→ Prompt:
Filter the records below and copy every line containing the word "Python".

→ Collected data entries:
<<<<

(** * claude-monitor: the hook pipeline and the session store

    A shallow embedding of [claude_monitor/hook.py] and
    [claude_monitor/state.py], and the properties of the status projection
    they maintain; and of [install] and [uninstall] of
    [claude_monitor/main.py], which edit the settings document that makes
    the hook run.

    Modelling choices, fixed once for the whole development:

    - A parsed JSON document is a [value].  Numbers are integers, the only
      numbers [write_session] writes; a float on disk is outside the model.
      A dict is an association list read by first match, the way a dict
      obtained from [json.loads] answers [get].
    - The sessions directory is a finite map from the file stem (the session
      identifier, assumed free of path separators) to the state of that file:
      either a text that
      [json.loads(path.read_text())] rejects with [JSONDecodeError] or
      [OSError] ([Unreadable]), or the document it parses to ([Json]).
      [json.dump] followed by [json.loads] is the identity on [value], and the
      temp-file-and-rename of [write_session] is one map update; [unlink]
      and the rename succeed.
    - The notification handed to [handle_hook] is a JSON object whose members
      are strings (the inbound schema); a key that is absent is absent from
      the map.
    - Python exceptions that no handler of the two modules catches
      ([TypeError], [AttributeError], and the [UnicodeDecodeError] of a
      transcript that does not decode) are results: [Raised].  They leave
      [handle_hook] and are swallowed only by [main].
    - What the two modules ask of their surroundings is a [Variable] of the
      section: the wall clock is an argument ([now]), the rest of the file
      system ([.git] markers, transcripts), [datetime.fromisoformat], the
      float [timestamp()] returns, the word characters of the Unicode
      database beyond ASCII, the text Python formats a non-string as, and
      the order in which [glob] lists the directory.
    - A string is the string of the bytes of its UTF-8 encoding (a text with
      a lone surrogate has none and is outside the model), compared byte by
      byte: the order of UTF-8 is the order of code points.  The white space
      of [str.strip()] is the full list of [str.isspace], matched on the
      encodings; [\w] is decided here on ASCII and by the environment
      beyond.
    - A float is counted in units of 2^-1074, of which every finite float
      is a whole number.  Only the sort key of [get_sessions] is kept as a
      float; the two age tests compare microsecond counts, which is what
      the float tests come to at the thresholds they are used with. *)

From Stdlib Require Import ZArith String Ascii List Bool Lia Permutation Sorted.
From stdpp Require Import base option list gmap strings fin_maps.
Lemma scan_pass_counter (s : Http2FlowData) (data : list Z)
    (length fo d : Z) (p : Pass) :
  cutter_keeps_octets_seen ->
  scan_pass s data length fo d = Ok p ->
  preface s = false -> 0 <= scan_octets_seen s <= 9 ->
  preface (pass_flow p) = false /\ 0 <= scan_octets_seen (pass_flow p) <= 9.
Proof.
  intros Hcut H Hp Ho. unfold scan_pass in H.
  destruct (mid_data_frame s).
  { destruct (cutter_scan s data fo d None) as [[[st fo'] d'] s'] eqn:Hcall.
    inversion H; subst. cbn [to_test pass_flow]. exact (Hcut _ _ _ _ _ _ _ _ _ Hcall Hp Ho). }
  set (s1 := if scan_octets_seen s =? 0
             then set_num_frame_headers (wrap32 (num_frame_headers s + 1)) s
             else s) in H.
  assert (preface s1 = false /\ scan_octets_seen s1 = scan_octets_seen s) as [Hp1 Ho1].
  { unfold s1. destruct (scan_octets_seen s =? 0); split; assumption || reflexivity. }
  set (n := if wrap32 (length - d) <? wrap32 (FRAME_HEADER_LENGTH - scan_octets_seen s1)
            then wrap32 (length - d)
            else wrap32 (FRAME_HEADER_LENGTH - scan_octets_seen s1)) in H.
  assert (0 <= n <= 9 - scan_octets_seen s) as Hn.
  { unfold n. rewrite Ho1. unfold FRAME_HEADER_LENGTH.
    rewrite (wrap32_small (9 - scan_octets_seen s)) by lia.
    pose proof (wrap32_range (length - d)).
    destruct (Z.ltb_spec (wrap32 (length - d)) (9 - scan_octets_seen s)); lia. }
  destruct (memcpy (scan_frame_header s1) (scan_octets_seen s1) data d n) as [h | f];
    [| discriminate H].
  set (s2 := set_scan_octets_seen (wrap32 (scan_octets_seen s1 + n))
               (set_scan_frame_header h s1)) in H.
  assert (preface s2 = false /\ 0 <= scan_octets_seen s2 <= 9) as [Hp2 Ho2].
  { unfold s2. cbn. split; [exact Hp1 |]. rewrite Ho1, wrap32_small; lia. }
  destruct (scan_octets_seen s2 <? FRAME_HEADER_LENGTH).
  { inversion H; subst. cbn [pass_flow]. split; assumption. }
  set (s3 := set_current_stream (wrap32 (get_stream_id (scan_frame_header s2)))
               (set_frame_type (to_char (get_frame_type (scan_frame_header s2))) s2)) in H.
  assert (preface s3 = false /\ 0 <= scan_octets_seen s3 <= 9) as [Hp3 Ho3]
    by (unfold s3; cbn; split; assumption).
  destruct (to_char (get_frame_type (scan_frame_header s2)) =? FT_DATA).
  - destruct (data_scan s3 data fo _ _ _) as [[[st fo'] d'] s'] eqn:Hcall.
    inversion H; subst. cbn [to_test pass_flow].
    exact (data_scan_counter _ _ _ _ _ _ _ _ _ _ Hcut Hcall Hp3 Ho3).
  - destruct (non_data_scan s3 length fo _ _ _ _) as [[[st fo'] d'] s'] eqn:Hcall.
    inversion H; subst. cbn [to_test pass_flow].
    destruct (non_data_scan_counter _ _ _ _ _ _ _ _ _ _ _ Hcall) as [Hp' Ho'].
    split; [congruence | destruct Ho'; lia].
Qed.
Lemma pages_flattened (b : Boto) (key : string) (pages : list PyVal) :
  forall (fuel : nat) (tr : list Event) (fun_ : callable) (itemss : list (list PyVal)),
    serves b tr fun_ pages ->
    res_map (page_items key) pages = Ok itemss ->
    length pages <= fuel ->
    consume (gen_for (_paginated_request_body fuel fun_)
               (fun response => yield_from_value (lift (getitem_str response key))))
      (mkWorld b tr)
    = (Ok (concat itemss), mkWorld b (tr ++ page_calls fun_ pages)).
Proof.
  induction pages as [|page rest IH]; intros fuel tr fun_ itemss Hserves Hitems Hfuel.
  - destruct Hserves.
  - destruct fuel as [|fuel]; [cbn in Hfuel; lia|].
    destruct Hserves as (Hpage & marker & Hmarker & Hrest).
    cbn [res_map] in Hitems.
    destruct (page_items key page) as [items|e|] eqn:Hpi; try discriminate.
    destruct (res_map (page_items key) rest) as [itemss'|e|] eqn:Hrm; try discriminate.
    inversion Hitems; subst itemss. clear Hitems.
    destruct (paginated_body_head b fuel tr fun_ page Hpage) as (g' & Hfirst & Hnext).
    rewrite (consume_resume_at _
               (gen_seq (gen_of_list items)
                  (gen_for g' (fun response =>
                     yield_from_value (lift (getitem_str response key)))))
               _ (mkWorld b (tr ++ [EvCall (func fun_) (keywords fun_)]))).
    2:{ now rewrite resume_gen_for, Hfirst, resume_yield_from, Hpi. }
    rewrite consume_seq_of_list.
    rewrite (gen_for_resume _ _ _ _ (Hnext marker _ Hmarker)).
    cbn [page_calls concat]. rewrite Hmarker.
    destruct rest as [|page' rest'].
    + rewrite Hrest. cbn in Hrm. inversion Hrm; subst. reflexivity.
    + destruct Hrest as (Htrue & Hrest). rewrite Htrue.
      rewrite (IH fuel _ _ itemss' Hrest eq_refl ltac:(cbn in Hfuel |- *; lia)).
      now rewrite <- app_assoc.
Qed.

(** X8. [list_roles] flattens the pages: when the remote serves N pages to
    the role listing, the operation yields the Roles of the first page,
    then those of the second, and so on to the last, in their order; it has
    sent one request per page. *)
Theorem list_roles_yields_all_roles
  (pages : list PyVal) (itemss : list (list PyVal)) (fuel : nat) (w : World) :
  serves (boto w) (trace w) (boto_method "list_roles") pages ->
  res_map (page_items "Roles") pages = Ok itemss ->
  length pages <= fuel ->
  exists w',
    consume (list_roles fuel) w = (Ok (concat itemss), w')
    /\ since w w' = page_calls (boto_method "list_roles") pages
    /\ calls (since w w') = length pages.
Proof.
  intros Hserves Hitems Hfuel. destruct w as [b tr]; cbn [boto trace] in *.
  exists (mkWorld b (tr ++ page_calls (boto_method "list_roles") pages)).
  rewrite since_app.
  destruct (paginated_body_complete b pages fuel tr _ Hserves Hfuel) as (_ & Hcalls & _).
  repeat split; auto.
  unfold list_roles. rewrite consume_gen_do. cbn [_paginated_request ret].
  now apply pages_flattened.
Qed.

>>>>
<<<<

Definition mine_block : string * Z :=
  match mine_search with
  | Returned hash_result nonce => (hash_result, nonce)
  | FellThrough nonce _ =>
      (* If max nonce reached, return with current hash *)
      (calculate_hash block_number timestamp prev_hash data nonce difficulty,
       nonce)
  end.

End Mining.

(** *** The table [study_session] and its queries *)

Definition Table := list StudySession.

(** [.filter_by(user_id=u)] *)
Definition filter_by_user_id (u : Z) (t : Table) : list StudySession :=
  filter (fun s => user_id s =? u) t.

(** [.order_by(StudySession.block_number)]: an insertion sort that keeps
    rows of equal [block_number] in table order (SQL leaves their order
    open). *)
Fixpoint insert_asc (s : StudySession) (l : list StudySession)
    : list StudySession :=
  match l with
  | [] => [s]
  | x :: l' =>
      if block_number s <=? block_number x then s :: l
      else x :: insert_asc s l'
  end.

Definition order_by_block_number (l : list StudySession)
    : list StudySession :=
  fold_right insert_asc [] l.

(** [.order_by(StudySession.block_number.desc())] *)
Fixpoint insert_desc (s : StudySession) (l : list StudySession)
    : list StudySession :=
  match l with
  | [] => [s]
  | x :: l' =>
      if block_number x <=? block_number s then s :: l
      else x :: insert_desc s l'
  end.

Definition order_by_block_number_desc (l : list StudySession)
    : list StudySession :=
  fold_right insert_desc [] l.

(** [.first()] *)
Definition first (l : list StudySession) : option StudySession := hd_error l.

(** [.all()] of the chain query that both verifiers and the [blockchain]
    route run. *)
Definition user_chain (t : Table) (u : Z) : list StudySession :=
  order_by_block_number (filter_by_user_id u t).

>>>>

→ Response box:
    - Python exceptions that no handler of the two modules catches
      database beyond ASCII, the text Python formats a non-string as, and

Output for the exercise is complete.